### Exercise goal
Copy exactly the stretch of data below from the line with "#[local] Abbreviation loop" through the line with "Definition stays (l", including both of those lines.

++++ Available data

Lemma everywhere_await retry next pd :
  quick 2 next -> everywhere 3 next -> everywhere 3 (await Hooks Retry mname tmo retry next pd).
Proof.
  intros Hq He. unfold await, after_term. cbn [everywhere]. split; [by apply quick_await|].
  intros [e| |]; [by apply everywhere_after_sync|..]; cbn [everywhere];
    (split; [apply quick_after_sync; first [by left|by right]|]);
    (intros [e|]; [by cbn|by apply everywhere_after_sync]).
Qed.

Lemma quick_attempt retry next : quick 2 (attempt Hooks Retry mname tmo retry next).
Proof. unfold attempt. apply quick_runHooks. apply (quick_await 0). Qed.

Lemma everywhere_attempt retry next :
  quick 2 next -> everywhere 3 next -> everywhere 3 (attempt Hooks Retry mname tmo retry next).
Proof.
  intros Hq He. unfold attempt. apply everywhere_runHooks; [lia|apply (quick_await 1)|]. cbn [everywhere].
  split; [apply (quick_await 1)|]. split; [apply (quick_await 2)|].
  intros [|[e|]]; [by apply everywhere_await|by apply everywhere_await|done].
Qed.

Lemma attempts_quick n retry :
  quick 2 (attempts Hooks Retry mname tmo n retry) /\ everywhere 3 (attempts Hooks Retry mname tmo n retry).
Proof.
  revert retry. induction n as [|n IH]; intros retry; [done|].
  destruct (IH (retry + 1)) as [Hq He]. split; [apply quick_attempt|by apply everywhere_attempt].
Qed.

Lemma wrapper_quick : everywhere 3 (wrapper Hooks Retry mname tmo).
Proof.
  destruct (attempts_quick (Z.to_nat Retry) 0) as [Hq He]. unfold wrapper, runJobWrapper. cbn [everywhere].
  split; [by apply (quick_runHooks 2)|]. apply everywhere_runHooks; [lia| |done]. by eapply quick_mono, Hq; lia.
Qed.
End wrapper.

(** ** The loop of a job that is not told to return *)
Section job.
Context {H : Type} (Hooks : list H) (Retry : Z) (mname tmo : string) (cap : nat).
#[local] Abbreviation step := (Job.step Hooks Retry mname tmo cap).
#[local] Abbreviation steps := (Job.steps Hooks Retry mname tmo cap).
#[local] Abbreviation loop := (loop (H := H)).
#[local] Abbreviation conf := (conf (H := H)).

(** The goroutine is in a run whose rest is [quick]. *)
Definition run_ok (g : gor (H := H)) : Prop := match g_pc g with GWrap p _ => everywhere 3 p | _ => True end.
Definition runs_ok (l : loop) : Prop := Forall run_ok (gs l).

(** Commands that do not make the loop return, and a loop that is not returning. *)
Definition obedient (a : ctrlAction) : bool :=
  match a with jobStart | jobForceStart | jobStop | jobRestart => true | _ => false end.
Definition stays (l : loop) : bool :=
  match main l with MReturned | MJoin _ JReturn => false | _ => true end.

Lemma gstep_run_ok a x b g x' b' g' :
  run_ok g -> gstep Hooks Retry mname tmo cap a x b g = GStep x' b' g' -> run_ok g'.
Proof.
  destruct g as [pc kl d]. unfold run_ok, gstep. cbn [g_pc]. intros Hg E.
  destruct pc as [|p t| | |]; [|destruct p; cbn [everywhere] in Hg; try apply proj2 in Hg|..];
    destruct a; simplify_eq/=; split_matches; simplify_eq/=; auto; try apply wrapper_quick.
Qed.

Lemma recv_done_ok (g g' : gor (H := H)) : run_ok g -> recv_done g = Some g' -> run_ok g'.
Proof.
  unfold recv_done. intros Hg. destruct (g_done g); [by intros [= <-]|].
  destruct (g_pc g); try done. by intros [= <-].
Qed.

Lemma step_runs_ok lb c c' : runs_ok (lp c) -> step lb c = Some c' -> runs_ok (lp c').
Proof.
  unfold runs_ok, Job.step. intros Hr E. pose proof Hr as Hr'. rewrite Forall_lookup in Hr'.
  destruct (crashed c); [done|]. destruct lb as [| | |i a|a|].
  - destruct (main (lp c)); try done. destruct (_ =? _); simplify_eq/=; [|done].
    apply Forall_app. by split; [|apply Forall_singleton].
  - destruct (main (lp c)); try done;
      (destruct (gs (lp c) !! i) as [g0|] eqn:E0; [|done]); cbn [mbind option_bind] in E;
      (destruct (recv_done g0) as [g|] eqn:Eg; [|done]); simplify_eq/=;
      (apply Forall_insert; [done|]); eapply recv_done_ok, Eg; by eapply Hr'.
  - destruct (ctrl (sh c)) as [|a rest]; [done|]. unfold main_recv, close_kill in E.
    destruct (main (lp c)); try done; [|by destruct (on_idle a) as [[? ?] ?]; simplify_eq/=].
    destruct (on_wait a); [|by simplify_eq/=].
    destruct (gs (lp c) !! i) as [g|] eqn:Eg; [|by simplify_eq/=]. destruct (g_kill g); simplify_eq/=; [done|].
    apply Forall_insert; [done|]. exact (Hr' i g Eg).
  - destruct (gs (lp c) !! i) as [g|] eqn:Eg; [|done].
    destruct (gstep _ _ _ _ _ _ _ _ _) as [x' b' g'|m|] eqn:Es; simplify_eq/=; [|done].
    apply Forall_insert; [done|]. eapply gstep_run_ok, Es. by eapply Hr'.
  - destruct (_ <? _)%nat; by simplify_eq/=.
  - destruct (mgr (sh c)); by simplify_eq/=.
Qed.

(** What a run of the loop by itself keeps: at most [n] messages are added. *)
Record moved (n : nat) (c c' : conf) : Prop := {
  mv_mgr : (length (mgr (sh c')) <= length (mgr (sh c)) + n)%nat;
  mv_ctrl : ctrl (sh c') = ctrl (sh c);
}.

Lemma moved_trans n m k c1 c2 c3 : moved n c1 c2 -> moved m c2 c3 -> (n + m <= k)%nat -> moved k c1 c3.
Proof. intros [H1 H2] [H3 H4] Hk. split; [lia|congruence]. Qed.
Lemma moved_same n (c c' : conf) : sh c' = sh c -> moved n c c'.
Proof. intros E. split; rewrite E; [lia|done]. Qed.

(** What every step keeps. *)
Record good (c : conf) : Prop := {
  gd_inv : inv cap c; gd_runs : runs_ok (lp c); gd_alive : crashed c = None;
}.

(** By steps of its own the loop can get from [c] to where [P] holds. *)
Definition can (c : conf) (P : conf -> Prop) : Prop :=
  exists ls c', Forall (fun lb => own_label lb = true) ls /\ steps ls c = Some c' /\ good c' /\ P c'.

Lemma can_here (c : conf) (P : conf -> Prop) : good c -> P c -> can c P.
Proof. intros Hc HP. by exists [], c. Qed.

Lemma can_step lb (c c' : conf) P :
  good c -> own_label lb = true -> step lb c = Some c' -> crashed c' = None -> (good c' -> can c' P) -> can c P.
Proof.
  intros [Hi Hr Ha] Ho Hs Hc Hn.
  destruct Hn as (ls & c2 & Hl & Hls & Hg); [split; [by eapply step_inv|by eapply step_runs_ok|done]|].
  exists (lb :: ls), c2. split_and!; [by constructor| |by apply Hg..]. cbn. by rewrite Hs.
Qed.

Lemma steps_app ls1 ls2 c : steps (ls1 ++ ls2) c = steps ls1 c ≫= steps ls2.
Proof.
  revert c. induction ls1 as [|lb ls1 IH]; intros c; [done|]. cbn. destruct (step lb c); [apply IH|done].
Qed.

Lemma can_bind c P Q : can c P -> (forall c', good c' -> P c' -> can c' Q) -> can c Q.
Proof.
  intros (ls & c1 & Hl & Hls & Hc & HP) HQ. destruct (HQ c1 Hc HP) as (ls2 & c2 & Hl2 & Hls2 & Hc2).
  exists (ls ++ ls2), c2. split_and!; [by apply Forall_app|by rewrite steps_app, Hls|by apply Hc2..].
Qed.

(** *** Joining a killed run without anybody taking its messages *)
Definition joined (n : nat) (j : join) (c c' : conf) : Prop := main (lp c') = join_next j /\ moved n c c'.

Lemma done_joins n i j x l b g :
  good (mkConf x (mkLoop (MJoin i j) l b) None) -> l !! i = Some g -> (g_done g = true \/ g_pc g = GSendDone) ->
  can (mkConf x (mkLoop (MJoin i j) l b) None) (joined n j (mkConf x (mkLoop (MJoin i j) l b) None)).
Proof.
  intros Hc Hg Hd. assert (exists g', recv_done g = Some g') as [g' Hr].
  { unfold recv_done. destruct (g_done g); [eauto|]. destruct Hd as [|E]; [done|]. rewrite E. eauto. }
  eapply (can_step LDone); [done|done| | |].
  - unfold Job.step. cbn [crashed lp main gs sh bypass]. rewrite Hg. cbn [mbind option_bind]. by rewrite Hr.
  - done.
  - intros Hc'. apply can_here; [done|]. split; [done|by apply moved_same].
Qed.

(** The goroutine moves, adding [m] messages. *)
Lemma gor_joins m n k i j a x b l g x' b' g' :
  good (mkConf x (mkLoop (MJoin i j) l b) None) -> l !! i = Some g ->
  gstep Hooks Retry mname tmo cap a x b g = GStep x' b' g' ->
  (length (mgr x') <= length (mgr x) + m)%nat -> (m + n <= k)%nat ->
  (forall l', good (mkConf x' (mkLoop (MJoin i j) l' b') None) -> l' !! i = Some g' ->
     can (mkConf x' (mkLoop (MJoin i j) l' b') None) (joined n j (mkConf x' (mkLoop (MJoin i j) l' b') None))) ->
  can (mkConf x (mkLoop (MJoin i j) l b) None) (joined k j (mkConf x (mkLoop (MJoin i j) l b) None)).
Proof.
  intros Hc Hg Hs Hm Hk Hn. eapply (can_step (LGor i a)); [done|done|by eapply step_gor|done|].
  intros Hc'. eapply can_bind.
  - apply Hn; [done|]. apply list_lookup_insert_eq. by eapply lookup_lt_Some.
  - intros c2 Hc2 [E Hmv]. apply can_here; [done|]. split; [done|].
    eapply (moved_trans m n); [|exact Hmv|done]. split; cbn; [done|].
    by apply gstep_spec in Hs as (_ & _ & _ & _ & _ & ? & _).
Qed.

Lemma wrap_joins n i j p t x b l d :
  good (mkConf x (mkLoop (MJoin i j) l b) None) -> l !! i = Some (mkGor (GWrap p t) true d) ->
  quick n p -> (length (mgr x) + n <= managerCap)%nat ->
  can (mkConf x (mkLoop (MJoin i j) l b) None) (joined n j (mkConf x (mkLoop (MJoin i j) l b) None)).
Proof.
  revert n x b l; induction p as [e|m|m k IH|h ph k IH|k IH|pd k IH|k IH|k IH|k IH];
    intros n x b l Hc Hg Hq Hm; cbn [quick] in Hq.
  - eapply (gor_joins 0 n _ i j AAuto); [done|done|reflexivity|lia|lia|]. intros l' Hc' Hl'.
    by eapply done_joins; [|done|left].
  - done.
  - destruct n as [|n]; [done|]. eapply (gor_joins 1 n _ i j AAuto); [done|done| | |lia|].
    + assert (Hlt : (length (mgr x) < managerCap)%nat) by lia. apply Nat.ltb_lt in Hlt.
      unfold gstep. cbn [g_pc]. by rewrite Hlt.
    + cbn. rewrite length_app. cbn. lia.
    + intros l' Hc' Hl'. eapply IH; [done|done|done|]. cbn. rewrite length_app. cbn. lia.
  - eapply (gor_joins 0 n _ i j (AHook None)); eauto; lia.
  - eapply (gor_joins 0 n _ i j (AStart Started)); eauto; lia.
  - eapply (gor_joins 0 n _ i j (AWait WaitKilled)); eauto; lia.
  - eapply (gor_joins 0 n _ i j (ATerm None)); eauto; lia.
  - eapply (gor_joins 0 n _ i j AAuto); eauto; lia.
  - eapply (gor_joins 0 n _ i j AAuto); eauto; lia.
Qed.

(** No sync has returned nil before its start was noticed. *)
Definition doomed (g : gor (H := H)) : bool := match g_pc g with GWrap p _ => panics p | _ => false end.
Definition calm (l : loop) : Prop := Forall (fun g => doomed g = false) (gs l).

++++++++

### Written answer
#[local] Abbreviation loop := (loop (H := H)).
#[local] Abbreviation conf := (conf (H := H)).

(** The goroutine is in a run whose rest is [quick]. *)
Definition run_ok (g : gor (H := H)) : Prop := match g_pc g with GWrap p _ => everywhere 3 p | _ => True end.
Definition runs_ok (l : loop) : Prop := Forall run_ok (gs l).

(** Commands that do not make the loop return, and a loop that is not returning. *)
Definition obedient (a : ctrlAction) : bool :=
  match a with jobStart | jobForceStart | jobStop | jobRestart => true | _ => false end.
Definition stays (l : loop) : bool :=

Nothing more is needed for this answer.